David Pinto from Baseball Musings has begun to release the 2005 Probabilistic Model of Range (PMR) data. Today he posted a table of which pitchers had more outs than expected on balls in play (or the lucky/unlucky) as well as rankings of the expected percentage of outs on balls in play (how easy was it to field behind a pitcher).

First, here is a nutshell explanation of PMR. Pinto has taken data from the last 4 seasons (2002-2005), and has determined the likelihood that a ball in play will turn into an out. This is calculated across the following paramters:

  • type of hit
  • direction the ball is hit
  • how hard the ball was hit
  • handedness or batter and pitcher
  • the park

Once he knows the likelihood of a hit, he can compare it to what actually happened to find out where teams/players are meeting, exceeding, or failing to meet defensive expectations.

The table below is a snippet from the overall table looking at only Tiger pitchers (and I added Kenny Rogers as well).
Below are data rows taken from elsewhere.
(** The index names an element of the axis, counted from either end. *)
Definition on_axis (idx : Z) (size : nat) : bool :=
  ((- Z.of_nat size <=? idx) && (idx <? Z.of_nat size))%Z.

(** An index that does not fit 32 bits cannot be converted: the read raises
    [OverflowError].  The model reads every index that lies on the axis; on
    an axis of fewer than 2^31 elements such an index fits 32 bits. *)
Definition readable (idx : Z) (size : nat) : bool :=
  on_axis idx size || fits_int32 idx.

(** [a[idx]]: integer index on the first axis.  [IndexError] when there is no
    axis to index or the axis has size 0, [OverflowError] when the index
    cannot be converted. *)
Definition getitem (a : ndarray) (idx : Z) : result ndarray :=
  match shape a with
  | [] => Raise IndexError
  | k :: s =>
      if negb (readable idx k) then Raise OverflowError
      else if k =? 0 then Raise IndexError
      else Ok (NDArray s
                 (nth (clip_index idx k) (chunks k (numel s) (data a)) []))
  end.

(** [a[:, idx]]: integer index on the second axis. *)
Definition getitem_col (a : ndarray) (idx : Z) : result ndarray :=
  match shape a with
  | k :: c :: s =>
      if negb (readable idx c) then Raise OverflowError
      else if c =? 0 then Raise IndexError
      else Ok (NDArray (k :: s)
                 (concat
                    (map (fun blk =>
                            nth (clip_index idx c) (chunks c (numel s) blk) [])
                       (chunks k (c * numel s) (data a)))))
  | _ => Raise IndexError
  end.

End jnp.

(** ** class LinearOperator *)

Module LinearOperator.

Record t : Type := Build { A : ndarray }.

(** [__init__(self, A)]: [self.A = jnp.array(A)]. *)
Definition __init__ (A0 : ndarray) : t := Build (jnp.array A0).

Definition shape (self : t) : list nat := shape (A self).

(** Computes dot(A, x). *)
Definition matvec (self : t) (x : ndarray) : result ndarray :=
  jnp.dot (A self) x.

(** Computes dot(A, x)[idx]. *)
Definition matvec_element (self : t) (x : ndarray) (idx : Z)
  : result ndarray :=
  row <- jnp.getitem (A self) idx ;;
  jnp.dot row x.

(** Computes dot(A.T, x). *)
Definition rmatvec (self : t) (x : ndarray) : result ndarray :=
  jnp.dot (jnp.T (A self)) x.

(** Computes dot(A.T, x)[idx]. *)
Definition rmatvec_element (self : t) (x : ndarray) (idx : Z)
  : result ndarray :=
  col <- jnp.getitem_col (A self) idx ;;
  jnp.dot col x.

(** Updates dot(A, x) when x[idx] += delta. *)
Definition update_matvec (self : t) (Ax delta : ndarray) (idx : Z)
  : result ndarray :=
  if ndim Ax =? 1 then
    col <- jnp.getitem_col (A self) idx ;;
    d <- jnp.multiply delta col ;;
    jnp.add Ax d
  else if ndim Ax =? 2 then
    col <- jnp.getitem_col (A self) idx ;;
    jnp.add Ax (jnp.outer col delta)
  else
    Raise (ValueError "Ax should be a vector or a matrix.").

(** Updates dot(A.T, x) when x[idx] += delta. *)
Definition update_rmatvec (self : t) (ATx delta : ndarray) (idx : Z)
  : result ndarray :=
  if ndim ATx =? 1 then
    row <- jnp.getitem (A self) idx ;;
    d <- jnp.multiply delta row ;;
    jnp.add ATx d
  else if ndim ATx =? 2 then
    Raise NotImplementedError
  else
    Raise (ValueError "Ax should be a vector or a matrix.").

Definition column_l2_norms (self : t) (squared : bool) : result ndarray :=
  ret <- jnp.sum_axis0 (jnp.square (A self)) ;;
  if negb squared then Ok (jnp.sqrt ret) else Ok ret.

(** The leaves of the operator and its auxiliary data ([None]). *)
Definition tree_flatten (self : t) : list ndarray * unit :=
  ([A self], tt).

(** [del aux_data; return cls( *children)]: any auxiliary data is accepted
    and dropped; the constructor takes exactly one argument. *)
Definition tree_unflatten {Aux : Type} (aux_data : Aux)
    (children : list ndarray) : result t :=
  match children with
  | [A0] => Ok (__init__ A0)
  | _ => Raise TypeError
  end.

End LinearOperator.

(** ** class CompositeLinearFunction

    fun(x, params_fun) = subfun(linop(x), params_fun) + vdot(x, b).
    [subfun] and [lipschitz_fun] are supplied by the caller and may raise. *)

Module CompositeLinearFunction.

Section WithParams.

Variable P : Type.

Record t : Type := Build {
  subfun : ndarray -> P -> result ndarray;
  linop : LinearOperator.t;
  b : option ndarray;
  lipschitz_fun : option (P -> result ndarray)
}.

Definition __init__ (subfun0 : ndarray -> P -> result ndarray)
    (linop0 : LinearOperator.t) (b0 : option ndarray)
    (lipschitz_fun0 : option (P -> result ndarray)) : t :=
  Build subfun0 linop0
    (match b0 with Some v => Some (jnp.array v) | None => b0 end)
    lipschitz_fun0.

Definition __call__ (self : t) (x : ndarray) (params_fun : P)
  : result ndarray :=
  match b self with
  | None =>
      y <- LinearOperator.matvec (linop self) x ;;
      subfun self y params_fun
  | Some b0 =>
      y <- LinearOperator.matvec (linop self) x ;;
      r <- subfun self y params_fun ;;
      d <- jnp.vdot x b0 ;;
      jnp.add r d
  end.

Definition column_lipschitz_constants (self : t) (params_fun : P)
  : result ndarray :=
  ret <- LinearOperator.column_l2_norms (linop self) true ;;
  match lipschitz_fun self with
  | Some f =>
      l <- f params_fun ;;
      jnp.multiply ret l
  | None => Ok ret
  end.

End WithParams.

Arguments Build {P} _ _ _ _.
Arguments subfun {P} _ _ _.
Arguments linop {P} _.
Arguments b {P} _.
Arguments lipschitz_fun {P} _.
Arguments __init__ {P} _ _ _ _.
Arguments __call__ {P} _ _ _.
Arguments column_lipschitz_constants {P} _ _.

End CompositeLinearFunction.

(** ** The column norms in binary32 arithmetic

    [column_l2_norms] once more, with the arithmetic as a parameter: the same
    operations in the same order on a shape and a row-major buffer.
    [x ** 2] is the product [x * x]. *)

Module Numeric.

Section WithArithmetic.

Variables (T : Type) (zero : T) (add mul : T -> T -> T) (sqrt : T -> T).

Record array : Type := Array { shape : list nat; data : list T }.

Fixpoint chunks (k n : nat) (l : list T) : list (list T) :=
  match k with
  | 0 => []
  | S k' => firstn n l :: chunks k' n (skipn n l)
  end.

Fixpoint map2 (f : T -> T -> T) (u v : list T) : list T :=
  match u, v with
  | a :: u', b :: v' => f a b :: map2 f u' v'
  | _, _ => []
  end.

(** [a ** 2]. *)
Definition square (a : array) : array :=
  Array (shape a) (map (fun v => mul v v) (data a)).

(** [jnp.sqrt(a)]. *)
Definition sqrt_array (a : array) : array :=
  Array (shape a) (map sqrt (data a)).

(** [jnp.sum(a, axis=0)]. *)
Definition sum_axis0 (a : array) : result array :=
  match shape a with
  | [] => Raise (ValueError "axis 0 is out of bounds for array of dimension 0")
  | k :: s =>
      Ok (Array s
            (fold_right (map2 add) (repeat zero (numel s))
               (chunks k (numel s) (data a))))
  end.

Definition column_l2_norms (A : array) (squared : bool) : result array :=
  ret <- sum_axis0 (square A) ;;
  if negb squared then Ok (sqrt_array ret) else Ok ret.

End WithArithmetic.

Arguments Array {T} _ _.
Arguments shape {T} _.
Arguments data {T} _.

End Numeric.

(** IEEE 754 binary32 with rounding to nearest even, the default element type
    of the array library. *)
Module Float32.

Definition t : Type := spec_float.

Definition prec : Z := 24.
Definition emax : Z := 128.

Definition of_Z (z : Z) : t := binary_normalize prec emax z 0 false.
Definition add : t -> t -> t := SFadd prec emax.
Definition mul : t -> t -> t := SFmul prec emax.
Definition sqrt : t -> t := SFsqrt prec emax.
Definition eqb : t -> t -> bool := SFeqb.

Definition column_l2_norms (A : Numeric.array t) (squared : bool)
  : result (Numeric.array t) :=
  Numeric.column_l2_norms t (of_Z 0) add mul sqrt A squared.

Definition square : Numeric.array t -> Numeric.array t :=
  Numeric.square t mul.

End Float32.

(** An array of reals as an array of the parametric development. *)
Definition of_ndarray (a : ndarray) : Numeric.array R :=
  Numeric.Array (shape a) (data a).

(** ** Perturbing one coordinate

    [perturb x idx delta] is the array [x] after [x[idx] += delta], for an
    index inside the buffer of a vector. *)

Fixpoint add_at (l : list R) (i : nat) (delta : R) : list R :=
  match l, i with
  | [], _ => []
  | v :: l', 0 => (v + delta)%R :: l'
  | v :: l', S i' => v :: add_at l' i' delta
  end.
The first table shows where Tiger pitchers rank in terms of luck. The second table ranks the starters in terms of who was the easiest to field (sorted by expected PMR).

Pitcher PMR

What is a little disconcerting is that Kenny Rogers was one of the luckier pitchers last year, to the tune of 16 plays more than expected. At the same time, he ranked as one of the harder to field pitchers in baseball. It will be interesting to see how he fares this season in a bigger park.

I was a little surprised to see Mike Maroth as the most “fieldable” pitcher on the Tiger staff, which is probably why he manages to have success despite a low strikeout rate.

detroit tigers, baseball

One thought on “Luck and Fieldability”

  1. What is most interesting to me how little support Bonderman got from his fielders. A little while ago, I was looking at the FIPs for Tiger pitchers. Bonderman’s FIP ERA was 61 points lower than his real ERA. He was 16th in the league in FIP ERA.